* [Task directions]: Where in the data below does the word "bool" appear? Copy each line that holds it.

################

(* ===== verification/HvmState.v ===== *)
(** * The interrupt hardware of a domain: its state

    The parts of [struct hvm_domain] and [struct vcpu] that interrupt delivery
    uses: the wires and counters of [struct hvm_irq] (asm-x86/hvm/irq.h), the
    virtual IO-APIC, the registers of the local APICs, the 8259s of Vpic.  A
    pointer to a vcpu or to its local APIC is the vcpu's number.  An access
    outside of an array is [Bug]. *)

From stdpp Require Import base list numbers.
From Stdlib Require Import ZArith Lia.
From S2P Require Import Prelude Vpic.

Open Scope Z_scope.
Open Scope se_scope.

(** ** The local APIC of a vcpu *)

(** What the timer of a local APIC keeps: of [hw], of [pt] and
    [timer_last_update]. *)
Record lapic_timer : Type := {
  timer_divisor : Z;           (** [hw.timer_divisor] *)
  tdt_msr : Z;                 (** [hw.tdt_msr] *)
  pt_irq : Z;                  (** [pt.irq] *)
  timer_last_update : Z
}.

Record vcpu : Type := {
  vl_regs : Z -> Z;            (** the 32-bit register at an offset of [regs->data] *)
  vl_disabled : Z;             (** [hw.disabled] *)
  vl_apic_base_msr : Z;        (** [hw.apic_base_msr] *)
  vl_timer : lapic_timer;
  init_sipi : option (Z * Z);  (** [init_sipi.target] (a vcpu) and [init_sipi.icr] *)
  is_initialised : bool;
  nmi_pending : bool;
  mce_pending : bool;
  evtchn_upcall_pending : bool (** of its [vcpu_info] *)
}.

Definition set_vl_regs (f : Z -> Z) (v : vcpu) : vcpu :=
  {| vl_regs := f; vl_disabled := vl_disabled v;
     vl_apic_base_msr := vl_apic_base_msr v; vl_timer := vl_timer v;
     init_sipi := init_sipi v; is_initialised := is_initialised v;
     nmi_pending := nmi_pending v; mce_pending := mce_pending v;
     evtchn_upcall_pending := evtchn_upcall_pending v |}.
Definition set_vl_disabled (x : Z) (v : vcpu) : vcpu :=
  {| vl_regs := vl_regs v; vl_disabled := x; vl_apic_base_msr := vl_apic_base_msr v;
     vl_timer := vl_timer v; init_sipi := init_sipi v;
     is_initialised := is_initialised v; nmi_pending := nmi_pending v;
     mce_pending := mce_pending v; evtchn_upcall_pending := evtchn_upcall_pending v |}.
Definition set_apic_base_msr (x : Z) (v : vcpu) : vcpu :=
  {| vl_regs := vl_regs v; vl_disabled := vl_disabled v; vl_apic_base_msr := x;
     vl_timer := vl_timer v; init_sipi := init_sipi v;
     is_initialised := is_initialised v; nmi_pending := nmi_pending v;
     mce_pending := mce_pending v; evtchn_upcall_pending := evtchn_upcall_pending v |}.
Definition set_vl_timer (t : lapic_timer) (v : vcpu) : vcpu :=
  {| vl_regs := vl_regs v; vl_disabled := vl_disabled v;
     vl_apic_base_msr := vl_apic_base_msr v; vl_timer := t; init_sipi := init_sipi v;
     is_initialised := is_initialised v; nmi_pending := nmi_pending v;
     mce_pending := mce_pending v; evtchn_upcall_pending := evtchn_upcall_pending v |}.
Definition set_init_sipi (x : option (Z * Z)) (v : vcpu) : vcpu :=
  {| vl_regs := vl_regs v; vl_disabled := vl_disabled v;
     vl_apic_base_msr := vl_apic_base_msr v; vl_timer := vl_timer v; init_sipi := x;
     is_initialised := is_initialised v; nmi_pending := nmi_pending v;
     mce_pending := mce_pending v; evtchn_upcall_pending := evtchn_upcall_pending v |}.
Definition set_is_initialised (b : bool) (v : vcpu) : vcpu :=
  {| vl_regs := vl_regs v; vl_disabled := vl_disabled v;
     vl_apic_base_msr := vl_apic_base_msr v; vl_timer := vl_timer v;
     init_sipi := init_sipi v; is_initialised := b; nmi_pending := nmi_pending v;
     mce_pending := mce_pending v; evtchn_upcall_pending := evtchn_upcall_pending v |}.
Definition set_nmi_pending (b : bool) (v : vcpu) : vcpu :=
  {| vl_regs := vl_regs v; vl_disabled := vl_disabled v;
     vl_apic_base_msr := vl_apic_base_msr v; vl_timer := vl_timer v;
     init_sipi := init_sipi v; is_initialised := is_initialised v; nmi_pending := b;
     mce_pending := mce_pending v; evtchn_upcall_pending := evtchn_upcall_pending v |}.
Definition set_mce_pending (b : bool) (v : vcpu) : vcpu :=
  {| vl_regs := vl_regs v; vl_disabled := vl_disabled v;
     vl_apic_base_msr := vl_apic_base_msr v; vl_timer := vl_timer v;
     init_sipi := init_sipi v; is_initialised := is_initialised v;
     nmi_pending := nmi_pending v; mce_pending := b;
     evtchn_upcall_pending := evtchn_upcall_pending v |}.

Definition set_timer_divisor (x : Z) (t : lapic_timer) : lapic_timer :=
  {| timer_divisor := x; tdt_msr := tdt_msr t; pt_irq := pt_irq t;
     timer_last_update := timer_last_update t |}.
Definition set_tdt_msr (x : Z) (t : lapic_timer) : lapic_timer :=
  {| timer_divisor := timer_divisor t; tdt_msr := x; pt_irq := pt_irq t;
     timer_last_update := timer_last_update t |}.
Definition set_pt_irq (x : Z) (t : lapic_timer) : lapic_timer :=
  {| timer_divisor := timer_divisor t; tdt_msr := tdt_msr t; pt_irq := x;
     timer_last_update := timer_last_update t |}.
Definition set_last_update (x : Z) (t : lapic_timer) : lapic_timer :=
  {| timer_divisor := timer_divisor t; tdt_msr := tdt_msr t; pt_irq := pt_irq t;
     timer_last_update := x |}.

(** ** The IO-APIC *)

Definition VIOAPIC_NUM_PINS : Z := 48.

Record hvm_hw_vioapic : Type := {
  base_address : Z;
  ioregsel : Z;
  ioapic_id : Z;
  redirtbl : list Z            (** [bits] of the 48 entries *)
}.

Definition set_redirtbl (l : list Z) (a : hvm_hw_vioapic) : hvm_hw_vioapic :=
  {| base_address := base_address a; ioregsel := ioregsel a;
     ioapic_id := ioapic_id a; redirtbl := l |}.
Definition set_ioregsel (x : Z) (a : hvm_hw_vioapic) : hvm_hw_vioapic :=
  {| base_address := base_address a; ioregsel := x;
     ioapic_id := ioapic_id a; redirtbl := redirtbl a |}.
Definition set_ioapic_id (x : Z) (a : hvm_hw_vioapic) : hvm_hw_vioapic :=
  {| base_address := base_address a; ioregsel := ioregsel a;
     ioapic_id := x; redirtbl := redirtbl a |}.

(** ** Wires and counters *)

Inductive callback_type : Type :=
| HVMIRQ_callback_none
| HVMIRQ_callback_gsi
| HVMIRQ_callback_pci_intx
| HVMIRQ_callback_vector.

#[export] Instance callback_type_eq_dec : EqDecision callback_type.
Proof. solve_decision. Defined.

Record hvm_irq : Type := {
  pci_intx : Z;                      (** bitmap, device * 4 + INTx *)
  isa_irq : Z;                       (** bitmap of the ISA lines *)
  route : list Z;                    (** [pci_link.route[4]] *)
  callback_via_asserted : bool;
  callback_via_type : callback_type;
  callback_via : Z;                  (** the 32 bits of the union *)
  pci_link_assert_count : list Z;    (** 4 bytes *)
  gsi_assert_count : list Z;         (** 48 bytes *)
  round_robin_prev_vcpu : Z
}.

Definition set_pci_intx (x : Z) (q : hvm_irq) : hvm_irq :=
  {| pci_intx := x; isa_irq := isa_irq q; route := route q;
     callback_via_asserted := callback_via_asserted q;
     callback_via_type := callback_via_type q; callback_via := callback_via q;
     pci_link_assert_count := pci_link_assert_count q;
     gsi_assert_count := gsi_assert_count q;
     round_robin_prev_vcpu := round_robin_prev_vcpu q |}.
Definition set_isa_irq (x : Z) (q : hvm_irq) : hvm_irq :=
  {| pci_intx := pci_intx q; isa_irq := x; route := route q;
     callback_via_asserted := callback_via_asserted q;
     callback_via_type := callback_via_type q; callback_via := callback_via q;
     pci_link_assert_count := pci_link_assert_count q;
     gsi_assert_count := gsi_assert_count q;
     round_robin_prev_vcpu := round_robin_prev_vcpu q |}.
Definition set_route (l : list Z) (q : hvm_irq) : hvm_irq :=
  {| pci_intx := pci_intx q; isa_irq := isa_irq q; route := l;
     callback_via_asserted := callback_via_asserted q;
     callback_via_type := callback_via_type q; callback_via := callback_via q;
     pci_link_assert_count := pci_link_assert_count q;
     gsi_assert_count := gsi_assert_count q;
     round_robin_prev_vcpu := round_robin_prev_vcpu q |}.
Definition set_callback (t : callback_type) (c : Z) (q : hvm_irq) : hvm_irq :=
  {| pci_intx := pci_intx q; isa_irq := isa_irq q; route := route q;
     callback_via_asserted := callback_via_asserted q;
     callback_via_type := t; callback_via := c;
     pci_link_assert_count := pci_link_assert_count q;
     gsi_assert_count := gsi_assert_count q;
     round_robin_prev_vcpu := round_robin_prev_vcpu q |}.
Definition set_link_counts (l : list Z) (q : hvm_irq) : hvm_irq :=
  {| pci_intx := pci_intx q; isa_irq := isa_irq q; route := route q;
     callback_via_asserted := callback_via_asserted q;
     callback_via_type := callback_via_type q; callback_via := callback_via q;
     pci_link_assert_count := l;
     gsi_assert_count := gsi_assert_count q;
     round_robin_prev_vcpu := round_robin_prev_vcpu q |}.
Definition set_gsi_counts (l : list Z) (q : hvm_irq) : hvm_irq :=
  {| pci_intx := pci_intx q; isa_irq := isa_irq q; route := route q;
     callback_via_asserted := callback_via_asserted q;
     callback_via_type := callback_via_type q; callback_via := callback_via q;
     pci_link_assert_count := pci_link_assert_count q;
     gsi_assert_count := l;
     round_robin_prev_vcpu := round_robin_prev_vcpu q |}.
Definition set_round_robin (x : Z) (q : hvm_irq) : hvm_irq :=
  {| pci_intx := pci_intx q; isa_irq := isa_irq q; route := route q;
     callback_via_asserted := callback_via_asserted q;
     callback_via_type := callback_via_type q; callback_via := callback_via q;
     pci_link_assert_count := pci_link_assert_count q;
     gsi_assert_count := gsi_assert_count q;
     round_robin_prev_vcpu := x |}.

(** ** The domain *)

(** What the interrupt hardware does to the rest of the hypervisor. *)
Inductive apic_event : Type :=
| ApicKick (v : Z)                 (** [vcpu_kick(v)] *)
| ApicUnmask                       (** [pt_may_unmask_irq(d, NULL)] *)
| ApicUnmaskPt (all : bool) (v : Z)
    (** [pt_may_unmask_irq(d, &vlapic->pt)]; with [NULL] for [d] when not [all] *)
| ApicRetarget (v : option Z)      (** [pt_adjust_global_vcpu_target(v)] *)
| ApicPtCreate (v delta period irq : Z)
    (** [create_periodic_time] of the timer of [v] *)
| ApicPtDestroy (v : Z)            (** [destroy_periodic_time] *)
| ApicDown (v : Z)                 (** [hvm_vcpu_down(v)] *)
| ApicPause (v : Z)                (** [vcpu_pause(v)], [vcpu_pause_nosync(v)] *)
| ApicUnpause (v : Z)
| ApicTasklet (v : Z)              (** [init_sipi.tasklet] of [v] is scheduled *)
| ApicVcpuReset (v : Z)            (** the rest of [vcpu_reset(v)] *)
| ApicVcpuStart (v cs : Z)         (** the rest of [hvm_vcpu_reset_state(v, cs, 0)] *)
| ApicMsrChanged (v : Z)           (** [vmx_vlapic_msr_changed(v)] *)
| ApicCrash.                       (** [domain_crash(d)] *)

Record hdom : Type := {
  h_pics : pics;
  h_irq : hvm_irq;
  h_ioapic : hvm_hw_vioapic;
  h_vcpus : list vcpu;             (** the vcpus that exist, by number *)
  h_max_vcpus : Z;                 (** entries of [d->vcpu], 0 when it is NULL *)
  h_log : list apic_event          (** newest first *)
}.

Definition set_pics (p : pics) (h : hdom) : hdom :=
  {| h_pics := p; h_irq := h_irq h; h_ioapic := h_ioapic h; h_vcpus := h_vcpus h;
     h_max_vcpus := h_max_vcpus h; h_log := h_log h |}.
Definition set_irqs (q : hvm_irq) (h : hdom) : hdom :=
  {| h_pics := h_pics h; h_irq := q; h_ioapic := h_ioapic h; h_vcpus := h_vcpus h;
     h_max_vcpus := h_max_vcpus h; h_log := h_log h |}.
Definition set_ioapic (a : hvm_hw_vioapic) (h : hdom) : hdom :=
  {| h_pics := h_pics h; h_irq := h_irq h; h_ioapic := a; h_vcpus := h_vcpus h;
     h_max_vcpus := h_max_vcpus h; h_log := h_log h |}.
Definition set_vcpus (l : list vcpu) (h : hdom) : hdom :=
  {| h_pics := h_pics h; h_irq := h_irq h; h_ioapic := h_ioapic h; h_vcpus := l;
     h_max_vcpus := h_max_vcpus h; h_log := h_log h |}.
Definition set_apic_log (l : list apic_event) (h : hdom) : hdom :=
  {| h_pics := h_pics h; h_irq := h_irq h; h_ioapic := h_ioapic h; h_vcpus := h_vcpus h;
     h_max_vcpus := h_max_vcpus h; h_log := l |}.

Definition on_pics {A} (m : SE pics A) : SE hdom A := zoom h_pics set_pics m.
Definition on_irq (f : hvm_irq -> hvm_irq) : SE hdom unit :=
  modify (fun h => set_irqs (f (h_irq h)) h).
Definition on_ioapic (f : hvm_hw_vioapic -> hvm_hw_vioapic) : SE hdom unit :=
  modify (fun h => set_ioapic (f (h_ioapic h)) h).
Definition apic_emit (e : apic_event) : SE hdom unit :=
  modify (fun h => set_apic_log (e :: h_log h) h).

(** ** Arrays *)

(** [l[i]] *)
Definition elem {A} (l : list A) (i : Z) : SE hdom A :=
  if i <? 0 then bug
  else match l !! Z.to_nat i with Some x => ret x | None => bug end.

Definition upd (i : Z) (x : Z) (l : list Z) : list Z := <[Z.to_nat i := x]> l.

(** The vcpu number [i], which exists. *)
Definition the_vcpu (i : Z) : SE hdom vcpu := l <- gets h_vcpus;; elem l i.
Definition upd_vcpu (i : Z) (f : vcpu -> vcpu) : SE hdom unit :=
  modify (fun h => set_vcpus (alter f (Z.to_nat i) (h_vcpus h)) h).

(** [d->vcpu ? d->vcpu[i] : NULL] *)
Definition vcpu_ptr (i : Z) : SE hdom (option Z) :=
  h <- get;;
  if h_max_vcpus h =? 0 then ret None
  else if (i <? 0) || (h_max_vcpus h <=? i) then bug
  else ret (if i <? zlen (h_vcpus h) then Some i else None).

(** [for_each_vcpu]: the numbers from [i] on, [n] of them. *)
Fixpoint for_vcpus (n : nat) (i : Z) (body : Z -> SE hdom unit) : SE hdom unit :=
  match n with
  | O => ret tt
  | S n => body i;; for_vcpus n (i + 1) body
  end.
Definition for_each_vcpu (body : Z -> SE hdom unit) : SE hdom unit :=
  l <- gets h_vcpus;; for_vcpus (length l) 0 body.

################

* [Exercise result]:
  is_initialised : bool;
  nmi_pending : bool;
  mce_pending : bool;
  evtchn_upcall_pending : bool (** of its [vcpu_info] *)
Definition set_is_initialised (b : bool) (v : vcpu) : vcpu :=
Definition set_nmi_pending (b : bool) (v : vcpu) : vcpu :=
Definition set_mce_pending (b : bool) (v : vcpu) : vcpu :=
  callback_via_asserted : bool;
| ApicUnmaskPt (all : bool) (v : Z)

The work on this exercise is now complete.